» REQUIRED ACTION
Give back the entire listing below, unaltered.

━━ EXTRACTED RECORDS ━━

(** ** The other calls *)

(** New receipts are those of cancelled runs. *)
Definition ofRun (k : uuid) : Prop := exists run gen, k = cancelRunCommand run gen.
Definition elsewhere (d d' : Shard) : Prop :=
  dom (resv d') = dom (resv d) /\ forall k br, breceipts d' !! k = Some br -> breceipts d !! k = Some br \/ ofRun k.
#[export] Instance elsewhere_preorder : PreOrder elsewhere.
Proof. split; [by split; [|by left]|]. intros d1 d2 d3 [D1 H1] [D2 H2]. split; [congruence|]. intros k br [H|H]%H2; [by apply H1|by right]. Qed.
Lemma respects_elsewhere {E A} (m : SM E A) : respects sameTables m -> respects elsewhere m.
Proof. intros Hm d a d' [Hb Hr]%Hm. split; [done|]. intros k br. rewrite Hb. by left. Qed.
Lemma cancelTrainRunTx_elsewhere clk run rz : respects elsewhere (cancelTrainRunTx clk run rz).
Proof.
  unfold cancelTrainRunTx. cbv zeta. apply respects_bind; [apply _|apply respects_shard; apply _|]. intros d0. destruct (breceipts d0 !! _) as [r|].
  { destruct (bk_state r); try apply respects_raise. destruct (_ || _); [apply respects_raise|apply respects_ret; apply _]. }
  apply respects_bind; [apply _|apply respects_guard; apply _|intros _]. destruct (fenceSnapshot _ _) as [[f s]|]; [|apply respects_raise].
  do 3 (apply respects_bind; [apply _|apply respects_guard; apply _|intros _]). intros d a d' H. unfold ex1 in H.
  apply sbind_Ok in H as (? & d1 & H1%one_Ok & H). apply sbind_Ok in H as (? & d2 & H2%one_Ok & H). apply sbind_Ok in H as (? & d3 & H3%one_Ok & H).
  apply sbind_Ok in H as (? & d4 & H4%one_Ok & H). apply sbind_Ok in H as (? & d5 & H5%one_Ok & H). apply sret_Ok in H as [_ <-].
  apply insBReceipt_Some in H1 as (_ & ->). apply same_cancelSnapshot in H2. apply same_insEvent in H3. apply same_insEvidence in H4.
  apply closeBReceipt_Some in H5 as (r & Hr & _ & ->). destruct H2 as [H2 R2], H3 as [H3 R3], H4 as [H4 R4]. split; [simpl in *; congruence|].
  rewrite H4, H3, H2 in Hr. simpl in *. rewrite lookup_insert_eq in Hr. injection Hr as <-.
  intros k br. simpl. rewrite H4, H3, H2, insert_insert_eq. destruct (decide (cancelRunCommand run (generation (rz_route rz)) = k)) as [<-|Hne].
  - intros _. right. by eexists _, _.
  - rewrite lookup_insert_ne by done. by left.
Qed.
Lemma other_calls_elsewhere e c : (forall maxTTL now cmd, c <> CallExecute maxTTL now cmd) -> callRespects elsewhere e c.
Proof.
  intros Hc. destruct c; simpl; intros; [by destruct (Hc maxTTL now c)|apply cancelTrainRunTx_elsewhere|..]; apply respects_elsewhere;
    auto using same_expireOne, same_beginTx, same_issueTx, same_markTx, same_compTx, same_voidTx.
Qed.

━━━

» EXERCISE RESULT
(** ** The other calls *)

(** New receipts are those of cancelled runs. *)
Definition ofRun (k : uuid) : Prop := exists run gen, k = cancelRunCommand run gen.
Definition elsewhere (d d' : Shard) : Prop :=
  dom (resv d') = dom (resv d) /\ forall k br, breceipts d' !! k = Some br -> breceipts d !! k = Some br \/ ofRun k.
#[export] Instance elsewhere_preorder : PreOrder elsewhere.
Proof. split; [by split; [|by left]|]. intros d1 d2 d3 [D1 H1] [D2 H2]. split; [congruence|]. intros k br [H|H]%H2; [by apply H1|by right]. Qed.
Lemma respects_elsewhere {E A} (m : SM E A) : respects sameTables m -> respects elsewhere m.
Proof. intros Hm d a d' [Hb Hr]%Hm. split; [done|]. intros k br. rewrite Hb. by left. Qed.
Lemma cancelTrainRunTx_elsewhere clk run rz : respects elsewhere (cancelTrainRunTx clk run rz).
Proof.
  unfold cancelTrainRunTx. cbv zeta. apply respects_bind; [apply _|apply respects_shard; apply _|]. intros d0. destruct (breceipts d0 !! _) as [r|].
  { destruct (bk_state r); try apply respects_raise. destruct (_ || _); [apply respects_raise|apply respects_ret; apply _]. }
  apply respects_bind; [apply _|apply respects_guard; apply _|intros _]. destruct (fenceSnapshot _ _) as [[f s]|]; [|apply respects_raise].
  do 3 (apply respects_bind; [apply _|apply respects_guard; apply _|intros _]). intros d a d' H. unfold ex1 in H.
  apply sbind_Ok in H as (? & d1 & H1%one_Ok & H). apply sbind_Ok in H as (? & d2 & H2%one_Ok & H). apply sbind_Ok in H as (? & d3 & H3%one_Ok & H).
  apply sbind_Ok in H as (? & d4 & H4%one_Ok & H). apply sbind_Ok in H as (? & d5 & H5%one_Ok & H). apply sret_Ok in H as [_ <-].
  apply insBReceipt_Some in H1 as (_ & ->). apply same_cancelSnapshot in H2. apply same_insEvent in H3. apply same_insEvidence in H4.
  apply closeBReceipt_Some in H5 as (r & Hr & _ & ->). destruct H2 as [H2 R2], H3 as [H3 R3], H4 as [H4 R4]. split; [simpl in *; congruence|].
  rewrite H4, H3, H2 in Hr. simpl in *. rewrite lookup_insert_eq in Hr. injection Hr as <-.
  intros k br. simpl. rewrite H4, H3, H2, insert_insert_eq. destruct (decide (cancelRunCommand run (generation (rz_route rz)) = k)) as [<-|Hne].
  - intros _. right. by eexists _, _.
  - rewrite lookup_insert_ne by done. by left.
Qed.
Lemma other_calls_elsewhere e c : (forall maxTTL now cmd, c <> CallExecute maxTTL now cmd) -> callRespects elsewhere e c.
Proof.
  intros Hc. destruct c; simpl; intros; [by destruct (Hc maxTTL now c)|apply cancelTrainRunTx_elsewhere|..]; apply respects_elsewhere;
    auto using same_expireOne, same_beginTx, same_issueTx, same_markTx, same_compTx, same_voidTx.
Qed.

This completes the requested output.